TASK OBJECTIVE —
What lines of the data hold the string "ArithmeticOverflow"? Pull each one out.

Dataset records:

═══

(* ===== verification/Account.v ===== *)
(** * Accounts and rent

    Models the account record of sdk/src/account.rs with its checked lamport
    arithmetic, and sdk/program/src/rent.rs, whose amounts are computed in
    [f64]. *)

From S2P Require Import Prelude Errors Float64.
From Stdlib Require Import SpecFloat.

(** ** Accounts *)

Record AccountSharedData := {
  acc_lamports : Z;
  acc_data : list Z;
  acc_owner : Pubkey;
  acc_executable : bool;
  acc_rent_epoch : Epoch;
}.

Definition account_default : AccountSharedData :=
  {| acc_lamports := 0; acc_data := []; acc_owner := pubkey_default; acc_executable := false;
     acc_rent_epoch := 0 |}.

(** [AccountSharedData::new]: zeroed data of the given size. *)
Definition account_new (lamports : Z) (space : nat) (owner : Pubkey) : AccountSharedData :=
  {| acc_lamports := lamports; acc_data := replicate space 0; acc_owner := owner;
     acc_executable := false; acc_rent_epoch := 0 |}.

Definition set_lamports (a : AccountSharedData) (l : Z) : AccountSharedData :=
  {| acc_lamports := l; acc_data := acc_data a; acc_owner := acc_owner a;
     acc_executable := acc_executable a; acc_rent_epoch := acc_rent_epoch a |}.

Definition set_data (a : AccountSharedData) (d : list Z) : AccountSharedData :=
  {| acc_lamports := acc_lamports a; acc_data := d; acc_owner := acc_owner a;
     acc_executable := acc_executable a; acc_rent_epoch := acc_rent_epoch a |}.

Inductive LamportsError := ArithmeticUnderflow | ArithmeticOverflow.

(** [From<LamportsError> for InstructionError]. *)
Definition lamports_error_into (e : LamportsError) : InstructionError :=
  match e with
  | ArithmeticOverflow => IE.ArithmeticOverflow
  | ArithmeticUnderflow => IE.ArithmeticOverflow
  end.

Definition checked_add_lamports (a : AccountSharedData) (l : Z)
    : result LamportsError AccountSharedData :=
  n ← ok_or (checked_add64 (acc_lamports a) l) ArithmeticOverflow; Ok (set_lamports a n).

Definition checked_sub_lamports (a : AccountSharedData) (l : Z)
    : result LamportsError AccountSharedData :=
  n ← ok_or (checked_sub64 (acc_lamports a) l) ArithmeticUnderflow; Ok (set_lamports a n).

(** ** Rent *)

Record Rent := {
  lamports_per_byte_year : Z;
  exemption_threshold : f64;
  burn_percent : Z;
}.

Definition DEFAULT_LAMPORTS_PER_BYTE_YEAR : Z := 1000000000 / 100 * 365 / (1024 * 1024).
Definition DEFAULT_EXEMPTION_THRESHOLD : f64 := of_u64 2.
Definition DEFAULT_BURN_PERCENT : Z := 50.
Definition ACCOUNT_STORAGE_OVERHEAD : Z := 128.

Definition rent_default : Rent :=
  {| lamports_per_byte_year := DEFAULT_LAMPORTS_PER_BYTE_YEAR;
     exemption_threshold := DEFAULT_EXEMPTION_THRESHOLD;
     burn_percent := DEFAULT_BURN_PERCENT |}.

(** [x as u64]: truncates, saturates, and maps NaN to 0. *)
Definition f64_as_u64 (x : f64) : Z := Z.min U64_MAX (f64_floor_as_u128 x).

(** [(burned, to distribute)]. *)
Definition calculate_burn (r : Rent) (rent_collected : Z) : Z * Z :=
  let burned_portion := wrap64 (rent_collected * burn_percent r) / 100 in
  (burned_portion, wrap64 (rent_collected - burned_portion)).

Definition minimum_balance (r : Rent) (data_len : nat) : Z :=
  let bytes := Z.of_nat data_len in
  f64_as_u64 (f_mul (of_u64 (wrap64 (wrap64 (ACCOUNT_STORAGE_OVERHEAD + bytes)
                                     * lamports_per_byte_year r)))
                (exemption_threshold r)).

Definition is_exempt (r : Rent) (balance : Z) (data_len : nat) : bool :=
  minimum_balance r data_len <=? balance.

Definition due_amount (r : Rent) (data_len : nat) (years_elapsed : f64) : Z :=
  let actual_data_len := wrap64 (Z.of_nat data_len + ACCOUNT_STORAGE_OVERHEAD) in
  let lamports_per_year := wrap64 (lamports_per_byte_year r * actual_data_len) in
  f64_as_u64 (f_mul (of_u64 lamports_per_year) years_elapsed).

Inductive RentDue := Exempt | Paying (lamports : Z).

Definition rent_due (r : Rent) (balance : Z) (data_len : nat) (years_elapsed : f64) : RentDue :=
  if is_exempt r balance data_len then Exempt else Paying (due_amount r data_len years_elapsed).

Definition rent_free : Rent :=
  {| lamports_per_byte_year := 0; exemption_threshold := DEFAULT_EXEMPTION_THRESHOLD;
     burn_percent := DEFAULT_BURN_PERCENT |}.

Definition DEFAULT_SLOTS_PER_EPOCH : Z := 2 * 24 * 60 * 60 * 160 / 64.

Definition with_slots_per_epoch (slots_per_epoch : Z) : Rent :=
  let ratio := f_div (of_u64 slots_per_epoch) (of_u64 DEFAULT_SLOTS_PER_EPOCH) in
  {| lamports_per_byte_year :=
       f64_as_u64 (f_div (of_u64 DEFAULT_LAMPORTS_PER_BYTE_YEAR) ratio);
     exemption_threshold := f_mul DEFAULT_EXEMPTION_THRESHOLD ratio;
     burn_percent := DEFAULT_BURN_PERCENT |}.

(** ** Lemmas *)

Lemma checked_sub_lamports_Ok a l a' :
  checked_sub_lamports a l = Ok a' -> a' = set_lamports a (acc_lamports a - l) /\ l <= acc_lamports a.
Proof.
  unfold checked_sub_lamports, checked_sub64. destruct (_ <=? _) eqn:E; cbn; [|done].
  intros [= <-]. zbool. split; [done|lia].
Qed.

Lemma checked_add_lamports_Ok a l a' :
  checked_add_lamports a l = Ok a' ->
  a' = set_lamports a (acc_lamports a + l) /\ acc_lamports a + l <= U64_MAX.
Proof.
  unfold checked_add_lamports, checked_add64. destruct (_ <=? _) eqn:E; cbn; [|done].
  intros [= <-]. zbool. done.
Qed.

═══

TASK OUTPUT —
Inductive LamportsError := ArithmeticUnderflow | ArithmeticOverflow.
  | ArithmeticOverflow => IE.ArithmeticOverflow
  | ArithmeticUnderflow => IE.ArithmeticOverflow
  n ← ok_or (checked_add64 (acc_lamports a) l) ArithmeticOverflow; Ok (set_lamports a n).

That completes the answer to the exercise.